Exercise prompt:
Count up the lines below in which the string "apply" appears. The reply should be that number alone.

Data items:
------------------------------
(* ===== verification/Program.v ===== *)
(** * The Boolean-circuit IR (ir/program.h, ir/visit.h)

    The data types of the IR, the queries on them, and the reference meaning of
    a program: gates are run in emission order over a finite map from wire ids
    to bits.  [eval_program] is the specification every executor, transform and
    recorder of the development is compared with. *)

From S2P Require Import Prelude.

(** [enum class Op : uint8_t]. *)
Inductive Op : Type := And | Xor | Not | Const0 | Const1.
#[export] Instance Op_eq_dec : EqDecision Op.
Proof. solve_decision. Defined.

(** The numeric value of the enumeration, which is also the on-disk code. *)
Definition op_code (o : Op) : N :=
  match o with And => 0 | Xor => 1 | Not => 2 | Const0 => 3 | Const1 => 4 end.
(** [(Op)b] for a byte [b <= Const1]. *)
Definition op_of_code (b : N) : Op :=
  match b with 0%N => And | 1%N => Xor | 2%N => Not | 3%N => Const0 | _ => Const1 end.

Record Gate : Type := MkGate { in0 : N; in1 : N; out : N; op : Op }.
#[export] Instance Gate_eq_dec : EqDecision Gate.
Proof. solve_decision. Defined.

Definition is_and (g : Gate) : bool := match op g with And => true | _ => false end.
Definition is_xor (g : Gate) : bool := match op g with Xor => true | _ => false end.
Definition is_not (g : Gate) : bool := match op g with Not => true | _ => false end.
Definition is_const (g : Gate) : bool :=
  match op g with Const0 | Const1 => true | _ => false end.
Definition is_linear (g : Gate) : bool :=
  match op g with Xor | Not => true | _ => false end.

(** [enum class WireReuse : uint8_t]. *)
Inductive WireReuse : Type := ReuseNone | ReuseLinear | ReuseFull.
#[export] Instance WireReuse_eq_dec : EqDecision WireReuse.
Proof. solve_decision. Defined.
Definition reuse_code (r : WireReuse) : N :=
  match r with ReuseNone => 0 | ReuseLinear => 1 | ReuseFull => 2 end.
Definition reuse_of_code (b : N) : WireReuse :=
  match b with 0%N => ReuseNone | 1%N => ReuseLinear | _ => ReuseFull end.

Record BooleanProgram : Type := MkProgram {
  num_wires : N;
  num_inputs : N;
  wire_reuse : WireReuse;
  gates : list Gate;
  outputs : list N }.
#[export] Instance BooleanProgram_eq_dec : EqDecision BooleanProgram.
Proof. solve_decision. Defined.

Definition total_input_bits (p : BooleanProgram) : N := num_inputs p.
Definition total_output_bits (p : BooleanProgram) : N := u32 (vlen (outputs p)).
Definition num_gate (p : BooleanProgram) : N := u32 (vlen (gates p)).

(** The [uint32_t] fields of a program hold 32-bit values. *)
Definition gate_u32 (g : Gate) : Prop :=
  (in0 g < 2 ^ 32)%N ∧ (in1 g < 2 ^ 32)%N ∧ (out g < 2 ^ 32)%N.
Definition prog_u32 (p : BooleanProgram) : Prop :=
  (num_wires p < 2 ^ 32)%N ∧ (num_inputs p < 2 ^ 32)%N ∧
  Forall gate_u32 (gates p) ∧ Forall (λ w, (w < 2 ^ 32)%N) (outputs p).

(** The operand wires a gate reads: [in1] of a Not and both operands of a
    constant are unused. *)
Definition reads (g : Gate) : list N :=
  match op g with
  | And | Xor => [in0 g; in1 g]
  | Not => [in0 g]
  | Const0 | Const1 => []
  end.

(** ** Reference semantics *)
Definition gate_val (env : gmap N bool) (g : Gate) : option bool :=
  match op g with
  | And => a ← env !! in0 g; b ← env !! in1 g; Some (a && b)
  | Xor => a ← env !! in0 g; b ← env !! in1 g; Some (xorb a b)
  | Not => a ← env !! in0 g; Some (negb a)
  | Const0 => Some false
  | Const1 => Some true
  end.

Fixpoint sem_gates (gs : list Gate) (env : gmap N bool) : option (gmap N bool) :=
  match gs with
  | [] => Some env
  | g :: gs => v ← gate_val env g; sem_gates gs (<[out g := v]> env)
  end.

Definition init_env (ins : list bool) : gmap N bool :=
  list_to_map (zip (range 0 (vlen ins)) ins).

Definition eval_program (p : BooleanProgram) (ins : list bool) : option (list bool) :=
  env ← sem_gates (gates p) (init_env ins);
  mapM (env !!.) (outputs p).

(** [for_each_gate]: walk the gates in order, dispatching each to the visitor's
    method.  The visitor is a record of its four methods over its own state. *)
Record Visitor (S : Type) : Type := MkVisitor {
  v_and : N → N → N → S → outcome S;
  v_xor : N → N → N → S → outcome S;
  v_not : N → N → S → outcome S;
  v_const : N → bool → S → outcome S }.
Arguments v_and {S}. Arguments v_xor {S}. Arguments v_not {S}. Arguments v_const {S}.
Arguments MkVisitor {S}.

Definition visit_gate {S} (v : Visitor S) (s : S) (g : Gate) : outcome S :=
  match op g with
  | And => v_and v (out g) (in0 g) (in1 g) s
  | Xor => v_xor v (out g) (in0 g) (in1 g) s
  | Not => v_not v (out g) (in0 g) s
  | Const0 => v_const v (out g) false s
  | Const1 => v_const v (out g) true s
  end.
Definition for_each_gate {S} (p : BooleanProgram) (v : Visitor S) (s : S) : outcome S :=
  foldO (visit_gate v) s (gates p).

(** ** Basic facts *)
Lemma op_of_code_code o : op_of_code (op_code o) = o.
Proof. by destruct o. Qed.
Lemma op_code_of_code b : (b ≤ 4)%N → op_code (op_of_code b) = b.
Proof.
  intros. assert (b = 0 ∨ b = 1 ∨ b = 2 ∨ b = 3 ∨ b = 4)%N as H' by lia.
  repeat (destruct H' as [H'|H']; [by subst|]). by subst.
Qed.
Lemma reuse_of_code_code r : reuse_of_code (reuse_code r) = r.
Proof. by destruct r. Qed.

Lemma sem_gates_app gs1 gs2 env :
  sem_gates (gs1 ++ gs2) env = env' ← sem_gates gs1 env; sem_gates gs2 env'.
Proof.
  revert env; induction gs1 as [|g gs1 IH]; intros env; simpl; [done|].
  destruct (gate_val env g); simpl; auto.
Qed.
Lemma sem_gates_snoc gs g env env' :
  sem_gates (gs ++ [g]) env = Some env' ↔
    ∃ env1 v, sem_gates gs env = Some env1 ∧ gate_val env1 g = Some v ∧
      env' = <[out g := v]> env1.
Proof.
  rewrite sem_gates_app, bind_Some. simpl. setoid_rewrite bind_Some. split.
  - intros (e1 & He & v & Hv & [= <-]). by exists e1, v.
  - intros (e1 & v & He & Hv & ->). exists e1. split; [done|]. by exists v.
Qed.

Lemma init_env_lookup ins w : init_env ins !! w = ins !! N.to_nat w.
Proof.
  unfold init_env. apply option_eq. intros b. rewrite <- elem_of_list_to_map.
  - rewrite elem_of_lookup_zip_with. setoid_rewrite range_lookup.
    split; [intros (i & x & y & [= <- <-] & [_ ->] & Hy); by rewrite N.add_0_l, Nat2N.id|].
    intros Hy. exists (N.to_nat w), w, b. pose proof (lookup_lt_Some _ _ _ Hy).
    unfold vlen. repeat split; [lia|lia|done].
  - rewrite fst_zip; [|rewrite range_length; unfold vlen; lia].
    apply NoDup_range.
Qed.
Lemma init_env_Some ins w : is_Some (init_env ins !! w) ↔ (w < vlen ins)%N.
Proof. rewrite init_env_lookup, lookup_lt_is_Some. unfold vlen. lia. Qed.

Lemma gate_val_Some env g :
  (∀ w, w ∈ reads g → is_Some (env !! w)) → is_Some (gate_val env g).
Proof.
  unfold reads, gate_val. intros H.
  destruct (op g); try by eexists.
  - destruct (H (in0 g)) as [a ->]; [set_solver|].
    destruct (H (in1 g)) as [b ->]; [set_solver|]. by eexists.
  - destruct (H (in0 g)) as [a ->]; [set_solver|].
    destruct (H (in1 g)) as [b ->]; [set_solver|]. by eexists.
  - destruct (H (in0 g)) as [a ->]; [set_solver|]. by eexists.
Qed.
(** A gate's value depends only on the wires it reads, through any renaming. *)
Lemma gate_val_rename env env' g g' (f : N → N) :
  op g' = op g →
  (∀ w, w ∈ reads g → env' !! f w = env !! w) →
  (op g ≠ Const0 → op g ≠ Const1 → in0 g' = f (in0 g)) →
  (op g = And ∨ op g = Xor → in1 g' = f (in1 g)) →
  gate_val env' g' = gate_val env g.
Proof.
  unfold reads, gate_val. intros ->.
  destruct (op g); intros Hr H0 H1; try done;
    rewrite H0 by done; rewrite ?H1 by auto; rewrite !Hr by set_solver; done.
Qed.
------------------------------
Finished task:
2